Input data Start Marker

(** * Rosenkoenig client: game store, realtime handlers, board controller

    A shallow embedding of [src/stores/game.ts] (the Pinia game store),
    of the script part of [src/components/game/GameBoard.vue] and of the
    click handler of [src/pages/GamePage.vue].

    - Rows of the hosted database are records ([games.Row], ...), the
      tables a finite map (games, keyed by the primary key) and lists.
    - Every [await] on the Supabase client is a [Request]; an [async]
      function is a [Task]: a state-passing computation over the client
      state that is a finite tree of requests ([Proc]).  [run] answers the
      requests one after the other from one database; [interleave]
      answers the requests of two clients from one shared database in the
      order given by a schedule.
    - JavaScript exceptions are the [Throw] outcome; [try_catch] and
      [finally] are the corresponding statements. *)

From Stdlib Require Import ZArith Lia.
From stdpp Require Import base strings gmap list sorting.

Set Default Proof Using "Type".
Open Scope string_scope.
Open Scope Z_scope.

(** ** Rows ([src/types/supabase.ts]) *)

(** ['A' | 'B'] *)
Inductive Player : Type := A | B.

(** ['none' | 'A' | 'B'] (the type of [games.turn] and [cells.owner]) *)
Inductive Owner : Type := none | seat (p : Player).

Inductive GameStatus : Type := waiting | playing | finished.

Inductive CardKind : Type := influence | hero.

#[global] Instance Player_eq_dec : EqDecision Player.
Proof. solve_decision. Defined.
#[global] Instance Owner_eq_dec : EqDecision Owner.
Proof. solve_decision. Defined.
#[global] Instance GameStatus_eq_dec : EqDecision GameStatus.
Proof. solve_decision. Defined.
#[global] Instance CardKind_eq_dec : EqDecision CardKind.
Proof. solve_decision. Defined.

Module games.
Record Row : Type := mk {
  id : string;
  status : GameStatus;
  season_id : string;
  player_a : option string;
  player_b : option string;
  turn : Owner;
  crown_x : Z;
  crown_y : Z;
  score_a : option Z;
  score_b : option Z;
  winner : option Player;
  created_at : string;
  updated_at : option string;
  finished_at : option string
}.

(** The columns [createGame] passes to [insert]; every other column of
      the row is left to the schema's defaults. *)
Record Insert : Type := mkInsert {
  i_player_a : option string;
  i_status : GameStatus;
  i_turn : Owner;
  i_crown_x : Z;
  i_crown_y : Z
}.

Definition set_id (v : string) (g : Row) : Row :=
  mk v (status g) (season_id g) (player_a g) (player_b g) (turn g)
       (crown_x g) (crown_y g) (score_a g) (score_b g) (winner g)
       (created_at g) (updated_at g) (finished_at g).
Definition set_status (v : GameStatus) (g : Row) : Row :=
  mk (id g) v (season_id g) (player_a g) (player_b g) (turn g)
       (crown_x g) (crown_y g) (score_a g) (score_b g) (winner g)
       (created_at g) (updated_at g) (finished_at g).
Definition set_player_a (v : option string) (g : Row) : Row :=
  mk (id g) (status g) (season_id g) v (player_b g) (turn g)
       (crown_x g) (crown_y g) (score_a g) (score_b g) (winner g)
       (created_at g) (updated_at g) (finished_at g).
Definition set_player_b (v : option string) (g : Row) : Row :=
  mk (id g) (status g) (season_id g) (player_a g) v (turn g)
       (crown_x g) (crown_y g) (score_a g) (score_b g) (winner g)
       (created_at g) (updated_at g) (finished_at g).
Definition set_turn (v : Owner) (g : Row) : Row :=
  mk (id g) (status g) (season_id g) (player_a g) (player_b g) v
       (crown_x g) (crown_y g) (score_a g) (score_b g) (winner g)
       (created_at g) (updated_at g) (finished_at g).
Definition set_crown (vx vy : Z) (g : Row) : Row :=
  mk (id g) (status g) (season_id g) (player_a g) (player_b g) (turn g)
       vx vy (score_a g) (score_b g) (winner g)
       (created_at g) (updated_at g) (finished_at g).
Definition set_winner (v : option Player) (g : Row) : Row :=
  mk (id g) (status g) (season_id g) (player_a g) (player_b g) (turn g)
       (crown_x g) (crown_y g) (score_a g) (score_b g) v
       (created_at g) (updated_at g) (finished_at g).
Definition set_updated_at (v : option string) (g : Row) : Row :=
  mk (id g) (status g) (season_id g) (player_a g) (player_b g) (turn g)
       (crown_x g) (crown_y g) (score_a g) (score_b g) (winner g)
       (created_at g) v (finished_at g).
Definition set_finished_at (v : option string) (g : Row) : Row :=
  mk (id g) (status g) (season_id g) (player_a g) (player_b g) (turn g)
       (crown_x g) (crown_y g) (score_a g) (score_b g) (winner g)
       (created_at g) (updated_at g) v.
End games.

Module cells.
Record Row : Type := mk {
  game_id : string;
  x : Z;
  y : Z;
  owner : Owner
}.
Definition set_owner (v : Owner) (c : Row) : Row :=
  mk (game_id c) (x c) (y c) v.
End cells.

Module cards.
Record Row : Type := mk {
  id : string;
  game_id : string;
  owner : option Player;
  kind : CardKind;
  dx : option Z;
  dy : option Z;
  steps : option Z;
  is_used : bool;
  order_in_deck : option Z
}.

(** What [initializeCards] inserts: a row without its [id]. *)
Record Insert : Type := mkInsert {
  i_game_id : string;
  i_owner : option Player;
  i_kind : CardKind;
  i_dx : option Z;
  i_dy : option Z;
  i_steps : option Z;
  i_is_used : bool;
  i_order_in_deck : option Z
}.

Definition with_id (v : string) (c : Insert) : Row :=
  mk v (i_game_id c) (i_owner c) (i_kind c) (i_dx c) (i_dy c)
       (i_steps c) (i_is_used c) (i_order_in_deck c).
End cards.

Module moves.
Record Row : Type := mk {
  id : Z;
  game_id : string;
  actor : Player;
  used_card : option string;
  from_x : option Z;
  from_y : option Z;
  to_x : Z;
  to_y : Z;
  flipped : bool;
  created_at : string
}.
End moves.

Module profiles.
(** [select('id, nickname')] *)
Record Row : Type := mk {
  id : string;
  nickname : option string
}.
End profiles.

Abbreviation Game := games.Row.
Abbreviation Cell := cells.Row.
Abbreviation Card := cards.Row.
Abbreviation Move := moves.Row.

#[global] Instance Game_eq_dec : EqDecision games.Row.
Proof. solve_decision. Defined.
#[global] Instance Cell_eq_dec : EqDecision cells.Row.
Proof. solve_decision. Defined.
#[global] Instance Card_eq_dec : EqDecision cards.Row.
Proof. solve_decision. Defined.

(** ** JavaScript values *)

(** Truthiness of a [string | null]: [null] and the empty string are falsy. *)
Definition truthy (v : option string) : bool :=
  match v with
  | Some s => negb (String.eqb s "")
  | None => false
  end.

(** What the code throws: [new Error(msg)], or the error object a
    Supabase call returned.  Only [message] is ever read. *)
Inductive Exn : Type :=
| Error (message : string)
| PostgrestError (message : string)
| FunctionsError (message : string).

Definition message (e : Exn) : string :=
  match e with
  | Error m | PostgrestError m | FunctionsError m => m
  end.

#[global] Instance Exn_eq_dec : EqDecision Exn.
Proof. solve_decision. Defined.

(** [err.message || dflt] *)
Definition message_or (e : Exn) (dflt : string) : string :=
  if String.eqb (message e) "" then dflt else message e.

(** The [{ data, error }] pair of a Supabase call. *)
Inductive Response (T : Type) : Type :=
| Data (d : T)
| Err (e : Exn).
Arguments Data {T} d.
Arguments Err {T} e.

(** ** The hosted backend

    The tables behind [supabase.from(...)].  [games] is keyed by its
    primary key; the other tables are kept in insertion order. *)
Record Database : Type := mkDatabase {
  tbl_games : gmap string Game;
  tbl_cells : list Cell;
  tbl_cards : list Card;
  tbl_moves : list Move;
  tbl_profiles : list profiles.Row
}.

(** Body of the [play-turn] edge function call. *)
Record PlayTurnBody : Type := mkBody {
  gameId : string;
  cardId : string;
  toX : Z;
  toY : Z
}.

(** A realtime channel: [supabase.channel(`game:${gameId}`)] with its four
    [postgres_changes] bindings, all filtered on the same game id. *)
Record Channel : Type := mkChannel {
  topic : string;
  channel_gameId : string
}.

(** One constructor per awaited call of the Supabase client in
    [stores/game.ts]; the index is the type of what the call resolves to. *)
Inductive Request : Type -> Type :=
| games_insert_single (row : games.Insert) : Request (Response Game)
    (* from('games').insert([row]).select().single() *)
| games_select_single (id : string) : Request (Response Game)
    (* from('games').select('*').eq('id', id).single() *)
| games_update_single (id : string) (patch : Game -> Game) : Request (Response Game)
    (* from('games').update(patch).eq('id', id).select().single() *)
| games_update (id : string) (patch : Game -> Game) : Request (Response unit)
    (* from('games').update(patch).eq('id', id) *)
| cells_insert (rows : list Cell) : Request (Response unit)
| cards_insert_select (rows : list cards.Insert) : Request (Response (list Card))
| cells_select (game_id : string) : Request (Response (list Cell))
| cards_select (game_id : string) : Request (Response (list Card))
    (* ... .order('order_in_deck', { ascending: true }) *)
| moves_select (game_id : string) : Request (Response (list Move))
    (* ... .order('created_at', { ascending: true }) *)
| profiles_select_in (ids : list string) : Request (Response (list profiles.Row))
| functions_invoke_play_turn (caller : option string) (body : PlayTurnBody)
    : Request (Response string)
| removeChannel (ch : Channel) : Request unit.

(** Ascending order on a nullable column (nulls last). *)
Definition nullable_le (a b : option Z) : bool :=
  match a, b with
  | Some i, Some j => Z.leb i j
  | _, None => true
  | None, Some _ => false
  end.

Definition deck_le (c1 c2 : Card) : Prop :=
  Is_true (nullable_le (cards.order_in_deck c1) (cards.order_in_deck c2)).

Definition created_le (m1 m2 : Move) : Prop :=
  Is_true (String.leb (moves.created_at m1) (moves.created_at m2)).

#[global] Instance deck_le_dec : RelDecision deck_le.
Proof. intros c1 c2. unfold deck_le. apply _. Defined.
#[global] Instance created_le_dec : RelDecision created_le.
Proof. intros c1 c2. unfold created_le. apply _. Defined.

(** Message of the error [.single()] gives when no row matches. *)
Definition NO_ROW : string := "JSON object requested, multiple (or no) rows returned".

Definition cells_of (gid : string) (l : list Cell) : list Cell :=
  filter (fun c => cells.game_id c = gid) l.
Definition cards_of (gid : string) (l : list Card) : list Card :=
  filter (fun c => cards.game_id c = gid) l.
Definition moves_of (gid : string) (l : list Move) : list Move :=
  filter (fun m => moves.game_id m = gid) l.

Definition card_ids (l : list Card) : gset string :=
  list_to_set (cards.id <$> l).

Definition with_games (v : gmap string Game) (db : Database) : Database :=
  mkDatabase v (tbl_cells db) (tbl_cards db) (tbl_moves db) (tbl_profiles db).
Definition with_cells (v : list Cell) (db : Database) : Database :=
  mkDatabase (tbl_games db) v (tbl_cards db) (tbl_moves db) (tbl_profiles db).
Definition with_cards (v : list Card) (db : Database) : Database :=
  mkDatabase (tbl_games db) (tbl_cells db) v (tbl_moves db) (tbl_profiles db).

(** ** Asynchronous code *)

(** A started [async] call: finished with [r], or suspended at an [await]
    on a request, with the rest of the function as continuation. *)
Inductive Proc (R : Type) : Type :=
| Done (r : R)
| Await {X : Type} (req : Request X) (k : X -> Proc R).
Arguments Done {R} r.
Arguments Await {R X} req k.

Fixpoint proc_bind {R S : Type} (p : Proc R) (f : R -> Proc S) : Proc S :=
  match p with
  | Done r => f r
  | Await req k => Await req (fun x => proc_bind (k x) f)
  end.

(** How a JavaScript function ends: [return a] or [throw e]. *)
Inductive Outcome (T : Type) : Type :=
| Return (a : T)
| Throw (e : Exn).
Arguments Return {T} a.
Arguments Throw {T} e.

Section Backend.

(** The two parts of the backend that are not in the repository: the
    [play-turn] edge function (called with the caller's session) and the
    row the schema's column defaults give to an [insert] into [games]. *)
Variable play_turn : option string -> PlayTurnBody -> Database -> Response string * Database.
Variable games_default : Game.

Definition insert_row (i : string) (row : games.Insert) : Game :=
  games.set_crown (games.i_crown_x row) (games.i_crown_y row)
    (games.set_turn (games.i_turn row)
      (games.set_status (games.i_status row)
        (games.set_player_a (games.i_player_a row)
          (games.set_id i games_default)))).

Input data End Marker

### [How to complete this task]
Restate word for word the entries above from the line with "Definition with_cards (v" through the line with "Section Backend.", inclusive, leaving out everything else.

### [Response to the task]
Definition with_cards (v : list Card) (db : Database) : Database :=
  mkDatabase (tbl_games db) (tbl_cells db) v (tbl_moves db) (tbl_profiles db).

(** ** Asynchronous code *)

(** A started [async] call: finished with [r], or suspended at an [await]
    on a request, with the rest of the function as continuation. *)
Inductive Proc (R : Type) : Type :=
| Done (r : R)
| Await {X : Type} (req : Request X) (k : X -> Proc R).
Arguments Done {R} r.
Arguments Await {R X} req k.

Fixpoint proc_bind {R S : Type} (p : Proc R) (f : R -> Proc S) : Proc S :=
  match p with
  | Done r => f r
  | Await req k => Await req (fun x => proc_bind (k x) f)
  end.

(** How a JavaScript function ends: [return a] or [throw e]. *)
Inductive Outcome (T : Type) : Type :=
| Return (a : T)
| Throw (e : Exn).
Arguments Return {T} a.
Arguments Throw {T} e.

Section Backend.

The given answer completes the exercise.